Govt think tank sees 7% increase in 2015
China's economy is likely to expand at a slower pace of 7 percent in 2015 and 7.3 percent this year, a government think tank said in a report on Monday.
Due to factors such as overcapacity in some manufacturing industries, the country's GDP growth will show a downward trend in 2015 and it is expected to be around 7 percent for the whole year of 2015, the State Information Center (SIC) said in a report published by the China Securities Journal on Monday.
Growth of fixed-assets investment, as a key driving force of China's economic growth, is likely to slow to 14 percent next year, 1.5 percentage points lower than in 2014, the SIC said.
China's export growth, another supporting pillar for GDP growth, is expected to reach 7 percent in 2015, the SIC said, which is below this year's 7.5 percent target for trade growth.
The report said that China's economy will continue to face downturn pressure.
This trend has been noticed by the country's leadership which announced in this month's Central Economic Work Conference that it was placing stabilizing economic growth atop the list of major economic goals for the coming year, according to Tian Yun, an economist with the China Society of Macroeconomics affiliated to the National Development and Reform Commission.
The SIC report came amid a raft of economic indicators released recently which have provided gloomy signals about the economy growth.
According to official data released Sunday, China's industrial profits dropped by 4.2 percent in November from the same period last year, the biggest decline in 27 months.
Based on the economic indicators released recently, the SIC forecast in its report that China's economy will expand at around 7.3 percent in 2014.

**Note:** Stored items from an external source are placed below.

(** * wsgi_intercept: a shallow embedding of [wsgi_intercept/__init__.py]

    The development follows the source file top to bottom:

    - [Py]        the Python values, exceptions and builtins the module uses
                  (Python 3 semantics: [bytes] and [str] are distinct types);
    - [Registry]  the module-level dictionary [_wsgi_intercept] with
                  [add_wsgi_intercept] and [remove_wsgi_intercept];
    - [Environ]   [make_environ], the request decoder;
    - [FakeSocket] the class [wsgi_fake_socket] ([sendall], [makefile]);
    - [Connection] [WSGI_HTTPConnection.get_app] and [connect].

    Text ([str]) is modelled by [string], whose characters are the code
    points 0..255; [bytes] is [list byte]. *)

From Stdlib Require Import ZArith NArith Ascii String List Lia.
From Stdlib Require Import Strings.Byte.
From stdpp Require Import base option countable gmap strings list.

Import ListNotations.
Local Open Scope string_scope.
Local Open Scope list_scope.
Local Open Scope Z_scope.

(* ===================================================================== *)
(** * Python values and builtins *)
(* ===================================================================== *)

Module Py.

Abbreviation str := string.
Abbreviation bytes := (list byte).

#[global] Instance byte_eq_dec : EqDecision byte := Byte.byte_eq_dec.
#[global] Instance byte_countable : Countable byte :=
  inj_countable Byte.to_N Byte.of_N Byte.of_to_N.

(** A [bytes] literal, written [b"..."] in the source. *)
Definition b (s : string) : bytes := list_byte_of_string s.

(** The exceptions that the module raises, catches or lets through. *)
Inductive exn :=
| StopIteration
| TypeError
| AttributeError
| ValueError
| IndexError
| UnicodeDecodeError
| AppError (tag : string).     (* any other exception raised by user code *)

Inductive result (A : Type) :=
| Ok (a : A)
| Raise (e : exn).
Arguments Ok {A} a.
Arguments Raise {A} e.

#[global] Instance result_ret : MRet result := fun _ a => Ok a.
#[global] Instance result_bind : MBind result := fun _ _ k r =>
  match r with
  | Ok a => k a
  | Raise e => Raise e
  end.

(** The objects that flow through the module: [None], [int], [str] and
    [bytes]. *)
Inductive pyval :=
| PyNone
| PyInt (z : Z)
| PyStr (s : str)
| PyBytes (bs : bytes).

(** Truth value testing, as in [if generator_data:]. *)
Definition truthy (v : pyval) : bool :=
  match v with
  | PyNone => false
  | PyInt z => negb (z =? 0)
  | PyStr s => negb (String.eqb s "")
  | PyBytes bs => match bs with [] => false | _ => true end
  end.

(** ** Codecs *)

(** [bs.decode('ISO-8859-1')]: every byte is the code point of the same
    value; never fails. *)
Definition decode_latin1 (bs : bytes) : str := string_of_list_byte bs.

Definition byte_of_N (n : N) : byte :=
  match Byte.of_N n with Some x => x | None => "000"%byte end.

(** UTF-8 of one code point below 256: one byte below 128, else the two
    bytes [110000xx 10xxxxxx]. *)
Definition utf8_char (c : ascii) : bytes :=
  let n := N_of_ascii c in
  if (n <? 128)%N then [byte_of_N n]
  else [byte_of_N (192 + n / 64)%N; byte_of_N (128 + n mod 64)%N].

(** [s.encode('utf-8')] for [s : str]. *)
Fixpoint encode_utf8 (s : str) : bytes :=
  match s with
  | EmptyString => []
  | String c s' => utf8_char c ++ encode_utf8 s'
  end.

(** The method call [v.encode('utf-8')]: only [str] has the attribute. *)
Definition method_encode (v : pyval) : result pyval :=
  match v with
  | PyStr s => Ok (PyBytes (encode_utf8 s))
  | _ => Raise AttributeError
  end.

(** [x + y] where the source concatenates [bytes]. *)
Definition bytes_add (x y : pyval) : result pyval :=
  match x, y with
  | PyBytes p, PyBytes q => Ok (PyBytes (p ++ q))
  | _, _ => Raise TypeError
  end.

(** ** [int(x)] *)

Definition digit_of (c : ascii) : option Z :=
  let n := N_of_ascii c in
  if ((48 <=? n) && (n <=? 57))%N then Some (Z.of_N n - 48) else None.

(** The white space [int] skips around a [str] literal: the ASCII white
    space of the number parser (tab, newline, VT, FF, return, space) and
    the two Latin-1 characters above 127 that the conversion to ASCII
    replaces by a space, U+0085 and U+00A0.  The separators U+001C to
    U+001F are below 127, reach the parser as they are, and are not
    skipped. *)
Definition is_space (c : ascii) : bool :=
  let n := N_of_ascii c in
  (((9 <=? n) && (n <=? 13)) || (n =? 32)
   || (n =? 133) || (n =? 160))%N.

(** Whitespace for [bytes]: space, tab, newline, return, VT and FF. *)
Definition is_space_ascii (c : ascii) : bool :=
  let n := N_of_ascii c in
  (((9 <=? n) && (n <=? 13)) || (n =? 32))%N.

Section Strip.
Context {A : Type} (space : A -> bool).

Fixpoint lstrip_by (l : list A) : list A :=
  match l with
  | c :: l' => if space c then lstrip_by l' else l
  | [] => []
  end.

Definition rstrip_by (l : list A) : list A := rev (lstrip_by (rev l)).

Definition strip_by (l : list A) : list A := rstrip_by (lstrip_by l).
End Strip.

(** Decimal digits, where a single underscore may separate two digits. *)
Fixpoint parse_digits (acc : Z) (after_digit : bool) (l : list ascii)
  : option Z :=
  match l with
  | [] => if after_digit then Some acc else None
  | c :: l' =>
      match digit_of c with
      | Some d => parse_digits (10 * acc + d) true l'
      | None =>
          if (Ascii.eqb c "_" && after_digit)%bool
          then parse_digits acc false l'
          else None
      end
  end.

(** The default limit on the number of digits of a decimal literal,
    [sys.get_int_max_str_digits()]. *)
Definition max_str_digits : Z := 4300.

(** The number of digits in [l]; signs and underscores do not count. *)
Definition count_digits (l : list ascii) : Z :=
  Z.of_nat (length (List.filter
                      (fun c => match digit_of c with
                                | Some _ => true
                                | None => false
                                end) l)).

(** The literal grammar of [int]: surrounding whitespace, an optional
    sign, decimal digits, no more of them than [max_str_digits]. *)
Definition parse_int (space : ascii -> bool) (s : str) : option Z :=
  let l := strip_by space (list_ascii_of_string s) in
  if max_str_digits <? count_digits l then None
  else
    match l with
    | "-"%char :: l => option_map Z.opp (parse_digits 0 false l)
    | "+"%char :: l => parse_digits 0 false l
    | l => parse_digits 0 false l
    end.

"We forecast China's GDP will grow 7.4 percent this year," Tang Jianwei, an analyst at the Bank of Communications, told the Global Times on Monday.
But Tang further noted that the growth is still in line with the government's full-year GDP growth target of slightly over or below 7.5 percent.
"It's easy for the central government to implement stimulus policies to better fit its full-year target of economic growth but it doesn't, which could be seen as a new guiding idea of macro-policies that will be implemented in the coming years as the country adapts to an economic new normal of slower speed but higher quality economic growth," said Tian.
Besides stimulus policies, China is expected to focus more on economic reform and a flurry of reform measures covering areas including real estate, pension, and finance would be undertaken, said Tian.
The government will also speed up reforms in fields that include the capital market, overseas investment and the market access of private banks next year, and China's economy will still have huge growth potential under the new round of reform, the SIC said.